Q1: How do I (programmatically) add "size" as an element at the same level as "desc" (i.e. at the TOP level of the tree)
Q2: How do I (programmatically) add subelements n-times deeper
The resulting file should look something like this:
desc:
- "blahblahblah"
- "desc_trans":
- "Chinese":
- "Mandarin": "blahblahblah"
- "Uyghur": "blahblahblah"
- "Spanish": "blahblahblah"
size: "40k"
Upvotes: 2
Views: 2702
Reputation: 76578
ruamel.yaml
docs are sparse, but what you are trying to do is mostly
on the Python level. You don't change YAML, you load YAML from a file
and parse it into a data structure, change that data structure (using
Python, as ruamel.yaml
is a Python package) and then dump the data
structure back to YAML.
First of all: you cannot get exactly what you want, as your indentation
of sequences is inconsistent. The value for desc
has an indent of six,
with the offset of the block sequence indicator (-
) within that
being four. The value for "desc_trans"
has an indent of four with an
offset of two, and that for "Chinese"
has the minimal indent of
two. ruamel.yaml
has only one pair of sequence indent and offset
values applied to all (block) sequences.
There are a few tricky things you are trying to achieve:
loading a scalar value for the key desc
and magically translating
it into a sequence (with the old scalar value being the first
element). The code should of course make this change only when
necessary.
having a mix of plain scalars combined with scalars with superfluous double quotes. If I see it correctly, any scalar string that is not a key of the root-level mapping should be double quoted. You can achieve that programmatically, but in the example I'll do that by hand.
Assuming Python3:
from pathlib import Path
import sys
import ruamel.yaml
from ruamel.yaml.scalarstring import DoubleQuotedScalarString as dq
yaml = ruamel.yaml.YAML()
yaml.indent(mapping=2, sequence=4, offset=2)

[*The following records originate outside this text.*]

(** * gnn-spatial-exploration: nearest-neighbour graph and vertex regression

    A shallow embedding of the two stages of the repository:
    - the R Markdown pre-processing ([scale], the seeded shuffle, the
      haversine distance matrix, the nearest-neighbour graph), and
    - the PyTorch notebook [gcn_analysis.ipynb] (one-hot degree features,
      [make_train_test_masks], the GCN [Model], the training loop and the
      evaluation cell).

    Floating-point tensors are idealised: rationals ([Q]) on the Python side,
    where every value read from the CSV files is a decimal, and real numbers
    ([R]) on the R side, where [scale] takes a square root and the haversine
    formula is trigonometric. *)

From Stdlib Require Import List Arith ZArith QArith Qabs Lia Lra Bool Permutation Sorted.
From Stdlib Require Import Reals FunctionalExtensionality.
From Stdlib Require String.
From Stdlib Require Import Qfield.
From Stdlib Require Lqa.
Import String.StringSyntax.
Import ListNotations.

Open Scope nat_scope.

(** * Part I: the embedding of the two files *)

(** ** Error-and-state monad of the notebook

    The notebook threads one piece of hidden state through its cells: torch's
    global random generator.  A cell either raises (here [None]) or returns a
    value together with the generator it leaves behind. *)

Module Cell.
(** X27: the report when the users request fails. [get_all_users] then
    gives the empty list and [process_data] goes on without users: for
    product records that carry no username of their own, every report it
    returns has the single seller "Unknown Seller", and its summary counts no
    active seller. *)
Theorem process_data_without_users (sort : list (cell * Q) -> list (cell * Q))
    (products : list row)
    (report : list (cell * PA.SellerMetrics) * option PA.OverallSummary) :
  (forall p, In p products -> p !! "username"%string = None) ->
  PP.process_data sort products (AC.get_all_users AC.Failed) = Ok (Some report) ->
  (exists m, fst report = [(Str "Unknown Seller", m)])
  /\ exists s, snd report = Some s /\ PA.active_sellers s = 0%nat.
Proof.
  intros Hno. unfold PP.process_data. cbn [AC.get_all_users].
  destruct (is_nil products); [discriminate|].
  set (pdf := P.to_dataframe products).
  assert (Hu : has_col pdf "username" = false).
  { destruct (has_col pdf "username") eqn:E; [|reflexivity].
    apply has_col_to_dataframe in E as (p & Hp & [v Hv]). rewrite (Hno p Hp) in Hv.
    discriminate. }
  destruct (P.enrich_product_data pdf (P.to_dataframe [])) as [enriched|] eqn:He;
    [|discriminate].
  cbn [mbind result_bind].
  destruct (is_empty enriched) eqn:Hne; [discriminate|].
  assert (Hnull : forall r, In r (rows enriched) -> get r "username" = Null).
  { intros r Hr. destruct (P_enrich_inv _ _ _ He) as (_ & _ & _ & Hrows).
    rewrite Hrows in Hr. apply in_map_iff in Hr as (m & <- & Hm).
    apply merge_rows_elem in Hm as (l & ro & _ & -> & Hro).
    rewrite Hro by reflexivity.
    rewrite P_revenue_row_get, P_quantity_row_get by discriminate.
    change (columns (P_users_sel (P.to_dataframe []))) with P.user_cols.
    assert (El : right_label pdf "_seller" "username" = "username"%string)
      by (unfold right_label; rewrite Hu; reflexivity).
    rewrite <- El. apply attach_none_get. simpl. auto. }
  assert (Husr : has_col enriched "username" = true)
    by (apply (P_enrich_has _ _ _ _ He); simpl; auto).
  rewrite analyze_unfold by exact Hne. cbn [fst snd].
  set (df' := PA.add_missing enriched).
  assert (Hnull' : forall r, In r (rows df') -> get r "username" = Null).
  { intros r Hr. apply foldl_set_const_back in Hr as (r0 & Hr0 & Hget).
    rewrite Hget by (apply not_missing, Husr). apply Hnull, Hr0. }
  assert (Hne' : rows df' <> []).
  { pose proof (add_missing_not_empty enriched Hne) as E. fold df' in E.
    unfold is_empty in E. destruct (columns df'); [discriminate|].
    destruct (rows df'); discriminate. }
  assert (Huniq : unique (map (fun r => get r "username") (rows df')) = [Null]).
  { apply unique_const; [reflexivity| |].
    - intros x Hx. apply in_map_iff in Hx as (r & <- & Hr). apply Hnull', Hr.
    - intros E. apply map_eq_nil in E. auto. }
  unfold groupby, getitem.
  replace (has_col df' "username") with true
    by (symmetry; apply add_missing_has; simpl; auto).
  cbn [mbind result_bind].
  destruct (forallb hashable _); [|discriminate]. cbn [mbind result_bind].
  rewrite Huniq. cbn [sort_keys foldr insert_key map foldM]. unfold PA_body.
  destruct (PA.seller_metrics _) as [m|]; [|discriminate]. cbn [mbind result_bind].
  destruct (PA.get_overall_summary sort df') as [[s|]|] eqn:Hs; cbn [mbind result_bind];
    try discriminate.
  - intros [= <-]. cbn [fst snd]. split; [eexists; reflexivity|].
    exists s. split; [reflexivity|].
    destruct (summary_fields sort df' s Hs) as (_ & _ & -> & _).
    rewrite Huniq. reflexivity.
  - intros [= <-]. exfalso. unfold PA.get_overall_summary in Hs.
    fold df' in Hs. replace (is_empty df') with false in Hs
      by (symmetry; apply add_missing_not_empty, Hne).
    destruct (getitem _ "revenue"); [|discriminate]. cbn [mbind result_bind] in Hs.
    destruct (sum_cells _); [|discriminate]. cbn [mbind result_bind] in Hs.
    destruct (getitem _ "username"); [|discriminate]. cbn [mbind result_bind] in Hs.
    destruct (forallb hashable _); [|discriminate]. cbn [mbind result_bind] in Hs.
    destruct (PA.category_revenue _); discriminate.
Qed.

Lemma process_data_without_users_witness :
  PP.process_data (insertion_sort_desc true) [ex_plain_product] (AC.get_all_users AC.Failed)
  = Ok (Some ex_plain_report)
  /\ (exists m, fst ex_plain_report = [(Str "Unknown Seller", m)])
  /\ exists s, snd ex_plain_report = Some s /\ PA.active_sellers s = 0%nat.
Proof.
  assert (H : PP.process_data (insertion_sort_desc true) [ex_plain_product]
                (AC.get_all_users AC.Failed) = Ok (Some ex_plain_report))
    by (vm_compute; reflexivity).
  split; [exact H|].
  apply (process_data_without_users (insertion_sort_desc true) [ex_plain_product]
           ex_plain_report); [|exact H].
  intros p [<-|[]]. vm_compute. reflexivity.
Defined.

yaml.preserve_quotes = True
data = yaml.load(Path('my_file.yaml'))
assert isinstance(data, dict) # check that the root-level is a dictionary like object
data['size'] = dq('40k')
if not isinstance(data['desc'], list):
data['desc'] = [data['desc']] # change the non-list into a list
l = data['desc']
# make the desc_trans dict first, cannot use dict(desc_trans=[dict(Chinese=[Mandarin=....
desc_trans = []
l.append({dq('desc_trans'): desc_trans})
Chinese = {dq('Chinese'): [{dq('Mandarin'): dq('blahblahblah')}]}
Spanish = {dq('Spanish'): dq('blahblahblah')}
desc_trans.append(Chinese)
desc_trans.append(Spanish)
# the next line also could be simplified using `desc_trans.append()`
data['desc'][1]['desc_trans'][0]['Chinese'].append({dq('Uygur'): dq('blahblahblah')})
# if you want to write to a file use: out = Path('output.yaml')
out = sys.stdout
yaml.dump(data, out)
which gives:
desc:
- "blahblahblah"
- "desc_trans":
- "Chinese":
- "Mandarin": "blahblahblah"
- "Uygur": "blahblahblah"
- "Spanish": "blahblahblah"
size: "40k"
In general I recommend assigning a deep element to a variable and then appending or assigning new keys to that.
As ruamel.yaml
actually loads the mappings in an ordered dictionary subclas,
it is not really necessary to have these sequences of single key-value
pair mappings, that you have as value for "dest_trans"
and for
"Chinese"
. Leaving out the lists simplifies the code, and the subclass has
an .insert()
method to give the necessary control over the key ordering.